■ Exercise aim
If a line in the entries contains the word "operator", list it.

■ Data supplied
Definition set_SharedPasswordBcrypt (v : string) (o : DeployOptions) : DeployOptions :=
  mkDeployOptions (Namespace o) (SharedPassword o) v (S3AccessKey o)
                  (S3SecretKey o) (JWT o) (PostgresPassword o).

Definition set_S3AccessKey (v : string) (o : DeployOptions) : DeployOptions :=
  mkDeployOptions (Namespace o) (SharedPassword o) (SharedPasswordBcrypt o) v
                  (S3SecretKey o) (JWT o) (PostgresPassword o).

Definition set_S3SecretKey (v : string) (o : DeployOptions) : DeployOptions :=
  mkDeployOptions (Namespace o) (SharedPassword o) (SharedPasswordBcrypt o)
                  (S3AccessKey o) v (JWT o) (PostgresPassword o).

(** One key press that ends a line of operator input at the prompt. *)
Inductive Key :=
  | Enter (line : string)
  | CtrlC
  | CtrlD.

(** What was called, in order.  A query and a create carry the key and the
    error they returned. *)
Inductive Event :=
  | EvGet (k : ClusterResourceKey) (err : option error)
  | EvCreate (k : ClusterResourceKey) (obj : Resource) (err : option error)
  | EvUuid (u : string)
  | EvBcrypt (password : string) (err : option error)
  | EvPrompt (key : Key)
  | EvEncode (obj : Resource) (err : option error).

(** The world one invocation runs against.

    - [objects], [getFault], [createFault]: the cluster.  The API server's
      answer is a function of the cluster state: a denied permission or an
      outage for a key is part of that state.
    - [entropy], [drawn]: [crypto/rand]; the n-th read returns [entropy n].
    - [operator]: the lines the operator is going to type.
    - [deployOptions]: the struct behind the [*DeployOptions] pointer that
      [getSecretsYAML] and [ensureSecrets] receive.
    - [trace]: the calls made so far, oldest first. *)
Record World := mkWorld {
  objects : gmap ClusterResourceKey Resource;
  getFault : ClusterResourceKey -> option error;
  createFault : ClusterResourceKey -> option error;
  entropy : nat -> list Z;
  drawn : nat;
  operator : list Key;
  deployOptions : DeployOptions;
  trace : list Event
}.

Definition with_objects (m : gmap ClusterResourceKey Resource) (w : World) : World :=
  mkWorld m (getFault w) (createFault w) (entropy w) (drawn w) (operator w)
          (deployOptions w) (trace w).

Definition with_drawn (n : nat) (w : World) : World :=
  mkWorld (objects w) (getFault w) (createFault w) (entropy w) n (operator w)
          (deployOptions w) (trace w).
Lemma SelfTest_ok b :
  bitmap_wf b -> 32 <= numBits b -> uniform b false ->
  exists b', SelfTest b = Ok b' /\ bitmap_wf b' /\ numBits b' = numBits b /\ uniform b' false.
Proof.
  intros Hwf Hn Hu. unfold SelfTest.
  replace (BitsInWord <=? numBits b) with true by (unfold BitsInWord, BitsInByte; lia).
  cbn [ASSERT mbind outcome_bind]. rewrite (NumClear_ok b Hwf). cbn [mbind outcome_bind].
  rewrite clear_bits_empty, length_seqZ by done.
  rewrite Z2Nat.id, Z.eqb_refl by lia. cbn [ASSERT mbind outcome_bind].
  pose proof (FindAndSet_ok b Hwf) as HF. rewrite clear_bits_empty, seqZ_cons in HF by (done || lia).
  destruct HF as (b1 & E1 & W1 & N1 & _ & B1). ok_step E1. rewrite Z.eqb_refl.
  cbn [ASSERT mbind outcome_bind].
  bitmap_step (Mark_ok b1 31).
  rewrite !Test_spec by (done || lia). cbn [mbind outcome_bind]. rewrite !B, !B1 by lia.
  cbn [Z.eqb andb Pos.eqb ASSERT mbind outcome_bind].
  destruct (clear_bits_head b0 1) as [rest Hcb].
  { lia. }
  { rewrite B, B1 by lia. cbn. apply Hu. lia. }
  { intros j Hj. replace j with 0 by lia. by rewrite B, B1 by lia. }
  pose proof (FindAndSet_ok b0 W) as HF. rewrite Hcb in HF.
  destruct HF as (b2 & E2 & W2 & N2 & _ & B2). ok_step E2. cbn [Z.eqb Pos.eqb ASSERT mbind outcome_bind].
  bitmap_step (Clear_ok b2 0). bitmap_step (Clear_ok b3 1). bitmap_step (Clear_ok b4 31).
  destruct (sweep_ok Mark true Mark_ok b5) as (b6 & E6 & W6 & N6 & B6); [done|]. ok_step E6.
  pose proof (FindAndSet_ok b6 W6) as HF. rewrite clear_bits_full in HF.
  2: { intros i Hi. apply B6. lia. }
  ok_step HF. cbn [Z.eqb Pos.eqb ASSERT mbind outcome_bind].
  destruct (sweep_ok Clear false Clear_ok b6 W6) as (b7 & E7 & W7 & N7 & B7).
  exists b7. split_and!; [done|done|lia|]. intros i Hi. apply B7. lia.
Qed.

(** The set of bits that are set: the abstract value of a map. *)
Definition set_bits (b : Bitmap) : gset Z :=
  list_to_set (filter (fun i => bit b i = true) (seqZ 0 (numBits b))).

■ Exercise output
(** One key press that ends a line of operator input at the prompt. *)
    - [operator]: the lines the operator is going to type.
  operator : list Key;
  mkWorld m (getFault w) (createFault w) (entropy w) (drawn w) (operator w)
  mkWorld (objects w) (getFault w) (createFault w) (entropy w) n (operator w)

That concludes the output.